On March 27, the U.S. Department of Health and Human Services announced a major overhaul and 20,000 layoffs aimed at Making America Healthy Again, marking a significant shift in national health priorities. This effort follows the White House's February 13 executive order outlining the new vision and purpose for U.S. health care. The executive order establishing the Make America Healthy Again (MAHA) Commission lists priorities for research and policy, beginning with increasing the nation's life expectancy. Americans, on average, can expect to live to 78.4, whereas citizens of Australia, Canada, and Germany live on average more than four years longer, to 82.5.
To address that shortfall, the executive order charges the MAHA Commission with investigating "the root causes of why Americans are getting sick" and ensuring that "our health-care system promotes health rather than just managing disease."
U.S. public health officials should fight for big, bold solutions that work for everyone. To help Americans live longer and healthier lives, policymakers should address what researchers call the causes of causes for ill health. For instance, heart disease is the leading cause of death, but the causes are complex.
Inequality deserves much of the blame. In 1980, Americans in the country's poorest 314 counties were 9% more likely to die before reaching average life expectancy than those in the richest. That proportion soared to 61% by 2020, driven mainly by clusters of comorbid chronic conditions closely linked to poverty.
U.S. leaders should ensure that every American, regardless of means, can access a health-care provider
Across the nation, American men with incomes in the top 1% can expect to live to 87. Men with incomes in the bottom 30% see an average life expectancy of just 72—14.6 years fewer. For women, the difference is 10.1 years. The same trend is seen at the state level, with Californian's life expectancy sitting at 78.3 despite a 14-year gulf separating the richest and poorest households. America's death rate gap even divides individual neighborhoods: In Louisville, Kentucky, parts of the poorer West End have life expectancies 12 years lower than parts of the wealthy East End.
In areas where health-care systems fail, the life expectancy problem gets worse. Native American and Alaskan Native populations have an average lifespan of just 65.2 years, due largely to health-care underfunding so severe that many reservation hospitals lack basic equipment and other resources.
All this evidence points to one clear starting point for the MAHA Commission: U.S. leaders should ensure that every American, regardless of means, can access a health-care provider. Countries with universal access to basic care boast life expectancy rates 10 years higher than counterparts without such access. To match them, U.S. leaders should reinvest in community health centers so anyone can see a doctor or pharmacist regardless of their health insurance. This will allow health workers to serve communities with the lowest life expectancies more effectively.
If the MAHA Commission really wants to increase life expectancy, it should work to provide consistent preventive care, including routine checkups, immunizations, lifestyle counseling, and medications. Simple, low-cost tests that detect heart disease, certain cancers, and other chronic conditions can delay or prevent many leading contributors to early death.

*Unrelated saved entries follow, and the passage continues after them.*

(* ===== verification/StoreFollowFacts.v ===== *)
(** * The follow edge: cache coherence, pins, backup

    The abstract state is the follow set of the user's own Profile log.
    [cache_ok] relates the follow-state bucket to it, [pins_ok] says that a
    pin lies on a follow edge; every operation of [StoreFollow.v] is shown to
    keep both, and a backup to restore them. *)

From S2P Require Import Prelude Base32 External Identity Event Log Bolt Store StoreFacts StoreFollow.
#[local] Open Scope go_scope.

(** ** The follow set of a log in which others follow too *)

Section follow_set.

Definition about (t : bytes) (e : SignedEvent) : Prop := follow_action t e ≠ None.
#[local] Instance about_dec t e : Decision (about t e).
Proof. unfold about. apply _. Defined.

Lemma omap_about t (l : list SignedEvent) : omap (follow_action t) (filter (about t) l) = omap (follow_action t) l.
Proof.
  induction l as [|e l IH]; [done|]. rewrite filter_cons. cbn. destruct (decide (about t e)) as [Ha|Hn].
  - cbn. by rewrite IH.
  - unfold about in Hn. destruct (follow_action t e); [by destruct Hn|done].
Qed.

(** Only what the log says about [t] decides whether [t] is followed. *)
Lemma FollowSet_about t (l : list SignedEvent) : t ∈ FollowSet l ↔ t ∈ FollowSet (filter (about t) l).
Proof.
  rewrite !FollowSet_follows. unfold follows, SortedByTime.
  by rewrite <-(stable_sort_filter time_less), omap_about.
Qed.

Lemma FollowSet_others t l1 l2 se :
  follow_action t se = None → t ∈ FollowSet (l1 ++ se :: l2) ↔ t ∈ FollowSet (l1 ++ l2).
Proof.
  intros Hse. rewrite FollowSet_about, (FollowSet_about t (l1 ++ l2)), !filter_app, filter_cons.
  by rewrite decide_False by (by intros ?).
Qed.

Lemma FollowSet_latest t l1 l2 se b :
  follow_action t se = Some b → (∀ e, e ∈ l1 ++ l2 → about t e → time_less e se = true) →
  t ∈ FollowSet (l1 ++ se :: l2) ↔ b = true.
Proof.
  intros Hse Hold. rewrite FollowSet_about, filter_app, filter_cons.
  rewrite decide_True by (unfold about; by rewrite Hse).
  rewrite FollowSet_insert.
  - rewrite FollowSet_Apply_spec. by rewrite Hse.
  - intros e He. rewrite <-filter_app in He. apply list_elem_of_filter in He as [Ha He]. by apply Hold.
Qed.
(** Whatever comes, what is collected verifies. *)
Lemma collect_verified w : Forall (λ se, Verify se = Ok tt) (collect w).1.1.
Proof.
  apply (loop_rule _ _ (λ out _, Forall (λ se, Verify se = Ok tt) out)
    (λ r _, Forall (λ se, Verify se = Ok tt) r.1) _ _ _
    (loop_sound collect_body read_stop ([], no_fuel) [] w collect_reads_nothing));
    [done| | |done|constructor].
  - intros out msg w1 out' w1' _ Ho. unfold collect_body.
    repeat case_decide; [destruct (m_Events msg) as [evs|]|..]; intros Heq; simplify_eq; try done.
    apply Forall_app; split; [done|]. apply Forall_forall. intros se.
    unfold verified. rewrite list_elem_of_filter. tauto.
  - intros out msg w1 r w1' _ Ho. unfold collect_body.
    repeat case_decide; [destruct (m_Events msg) as [evs|]|..]; intros Heq; by simplify_eq.
Qed.

Lemma request_collects {A} m (send : stM (world D) A) w :
  Forall (λ se, Verify se = Ok tt)
    (match wrapM m send w with
     | (Err e, w) => (([], Err e), w)
     | (Ok _, w) => collect w
     end).1.1.
Proof. destruct (wrapM m send w) as [[u|e] w1]; [apply collect_verified|constructor]. Qed.

(** ** Pulling *)

Lemma pull_reads_nothing cb log after : reads_nothing (pull_body cb log after).
Proof.
  intros acc msg w acc' w'. unfold pull_body.
  case_decide; [|case_decide; intros Heq; by simplify_eq].
  destruct (m_Events msg) as [evs|]; [|intros Heq; by simplify_eq].
  destruct (pull_items cb (Items evs) acc w) as [a w1] eqn:Hp.
  intros Heq; simplify_eq. by rewrite (pull_items_rx _ _ _ _ _ _ Hp).
Qed.

Lemma pull_loop_runs cb log after w :
  loop_runs (pull_body cb log after) (pull_err cb log after) (0, 0%Z) w
    (pull_loop cb log after w).
Proof. apply (loop_sound (pull_body cb log after)), pull_reads_nothing. Qed.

Bold action is also required on other contributors to preventable disease, such as "nutrition, physical activity, healthy lifestyles . . . and food and drug quality and safety" to improve life expectancy. Just as all Americans need adequate access to health care, every household needs enough healthy food.
For most families, cost presents the greatest barrier to good nutrition. By some measures, the Supplemental Nutrition Assistance Program (SNAP) remains the country's most effective tool for lifting Americans out of poverty and improving population health. Expanding SNAP in 2009 enabled millions more families to put food on the table. The results were healthier children and lower health-care costs.
Raising the minimum wage would also improve national eating habits. Low wages force families to rely on cheap, less-nutritious food that contributes to chronic health problems. In most states, a person must earn about $17 per hour to afford a two-bedroom apartment. Yet Congress has refused to act, leaving the minimum wage at $7.25 for 16 years and making it nearly impossible for many families to secure health care, food, housing, and other necessities.
Throughout the first two phases of their work—a report, due in less than three months, and a plan of action due in six—the MAHA Commission will find opportunities to improve the nation's life expectancy by addressing inequality. They should seize those opportunities, prioritize communities with the greatest need, and take bold action. Policies that target the circumstances we live in affect public health far more than policies that seek only to change individual behaviors. That fact makes U.S. life expectancy crisis unique. The country has the resources to fix the problem, which continues only because of our policy failures.
What policy creates, policy can undo. The United States has long been the world's richest nation but never its healthiest. It can, and should, do better.
EDITOR'S NOTE: The views expressed in this article are the writer's own.